|Monday, April 11th|
9:00 AM - 9:15 AM
Maternal speech—how mothers talk to their infants— significantly influences language development, readiness for school, and later academic success. Maternal speech affects language growth by providing a stream of information for word-learning mechanisms. Many demographic and social factors shape how a mother speaks to her child. Past literature has focused on two such factors: infant sex and socioeconomic status (SES). While the research has investigated both factors separately, a gap remains regarding the intersectionality between sex and SES. We explore the interaction between infant sex and SES as it pertains to maternal speech in order to better understand how these variables contribute to the academic achievement gap in later childhood.
9:15 AM - 9:30 AM
Our presentation focuses on the effectiveness of second-language learning at a young age compared with formal language instruction in higher education. Participants in our research include children ages 7-9 who have been enrolled in a bilingual or dual language program at their school for three or more years and students (ages 18-25) who have completed at least two semesters of a second language exclusively at a liberal arts college. Participants are timed as they name a series of simple pictures in English and in their second language as quickly as they can. We compare response speed between the two ages for each language as well as between English and the second language within each age group. Based on previous research, we predict the younger sample is faster than the college students at rapid naming in the second language, at least relative to their rapid naming in English.
9:30 AM - 9:45 AM
In July 2015, Washington state implemented a law requiring all school districts to cover in their curriculum the history, culture and governance of the state’s Native American tribes. Washington’s superintendent of instruction and 29 federally recognized tribes recommend the Since Time Immemorial curriculum, which emphasizes tribal perspectives and a more accurate representation of history. Our presentation examines the effects of such history lessons on children’s racial attitudes. In our research, participants ages 7 to 11 are asked to complete measures of racial attitudes before and after three 20-minute interactive history lessons based on the Since Time Immemorial curriculum. Following each lesson, participants’ empathy, racial guilt and moral disengagement are also measured. We hypothesize that participants’ racial attitudes are more positive after the lessons, and that greater improvement is related to higher levels of self-esteem, empathy and collective guilt, and to lower levels of moral disengagement.
9:45 AM - 12:00 AM
Approximately 22 percent of children in the United States live in poverty.
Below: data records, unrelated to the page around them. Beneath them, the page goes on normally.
(* ===== verification/RemoteActor.v ===== *)
(** Remote actors: the local stand-in of an actor on another node (src/ractor_cluster/src/remote_actor.rs).

    A remote actor numbers the calls it forwards and keeps the reply port of each until the answer comes
    back.  Ports whose caller gave up are reclaimed a few at a time, whenever a message is handled.  What
    the environment decides is part of each step: whether the session accepted the message, and which
    ports are closed at that moment. *)

From S2P Require Import Prelude Job Bytes Serialization.
From Stdlib Require Import Sorted.
From stdpp Require Import sorting.

Definition PENDING_REQUEST_CLEANUP_BUDGET : nat := 16.

(** [node.proto]: the messages a remote actor sends *)
Inductive NodeMessage :=
| NodeCast (to : N) (what : list byte) (variant : string) (metadata : option (list byte))
| NodeCall (to : N) (what : list byte) (tag : N) (timeout_ms : option N) (variant : string)
    (metadata : option (list byte))
| NodeReply (to : N) (tag : N) (what : list byte).

(** [RemoteActorState]; the owning session is the target of every [SendMessage] *)
Record RemoteActorState := mkRemote {
  message_tag : N;
  pending_requests : gmap N nat;
  pending_request_cleanup_cursor : option N
}.

Definition remote_new : RemoteActorState := mkRemote 0 ∅ None.

Definition get_and_increment_mtag (s : RemoteActorState) : N * RemoteActorState :=
  let t := ((message_tag s + 1) mod 2 ^ 64)%N in
  (t, mkRemote t (pending_requests s) (pending_request_cleanup_cursor s)).

(** The keys of a [BTreeMap], in the order of its iterators *)
Definition keys (m : gmap N nat) : list N := merge_sort N.le (elements (dom m)).

(** The tags inspected by one clean-up *)
Definition cleanup_tags (s : RemoteActorState) : list N :=
  let tags := keys (pending_requests s) in
  let cleanup_count := min (size (pending_requests s)) PENDING_REQUEST_CLEANUP_BUDGET in
  let first :=
    match pending_request_cleanup_cursor s with
    | Some cursor => take cleanup_count (filter (λ t, (cursor < t)%N) tags)
    | None => []
    end in
  first ++ take (cleanup_count - length first) tags.

Definition remove_if_closed (is_closed : nat → bool) (m : gmap N nat) (tag : N) : gmap N nat :=
  match m !! tag with
  | Some port => if is_closed port then delete tag m else m
  | None => m
  end.

Definition cleanup_closed_pending_requests (is_closed : nat → bool) (s : RemoteActorState) : RemoteActorState :=
  if bool_decide (min (size (pending_requests s)) PENDING_REQUEST_CLEANUP_BUDGET = 0) then
    mkRemote (message_tag s) (pending_requests s) None
  else
    let tags := cleanup_tags s in
    let pending := foldl (remove_if_closed is_closed) (pending_requests s) tags in
    mkRemote (message_tag s) pending (if bool_decide (pending = ∅) then None else last tags).

Definition remove_pending_request (tag : N) (s : RemoteActorState) : option nat * RemoteActorState :=
  let pending := delete tag (pending_requests s) in
  (pending_requests s !! tag,
   mkRemote (message_tag s) pending
     (if bool_decide (pending = ∅) then None else pending_request_cleanup_cursor s)).

(** What a step does: a message handed to the session, or the answer sent to a port *)
Inductive RemoteEffect := SendMessage (m : NodeMessage) | PortSend (port : nat) (data : list byte).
Developmental differences in visual attention and motor development between children of low and high socioeconomic status are observed as early at six months of age and may lead to the well-known achievement gap when children enter grade school. In our study, we implemented an intervention to improve motor development in low- SES infants ages 6 months to 12 months. The intervention consisted of two weeks of daily play sessions between mothers and infants in which the mother demonstrated different exploratory techniques with a rattle, and the infant replicated the behaviors. At the end of the intervention, improvements in both visual attention and object exploration are expected. Our study will be used to inform future interventions to improve cognition in low-SES infants.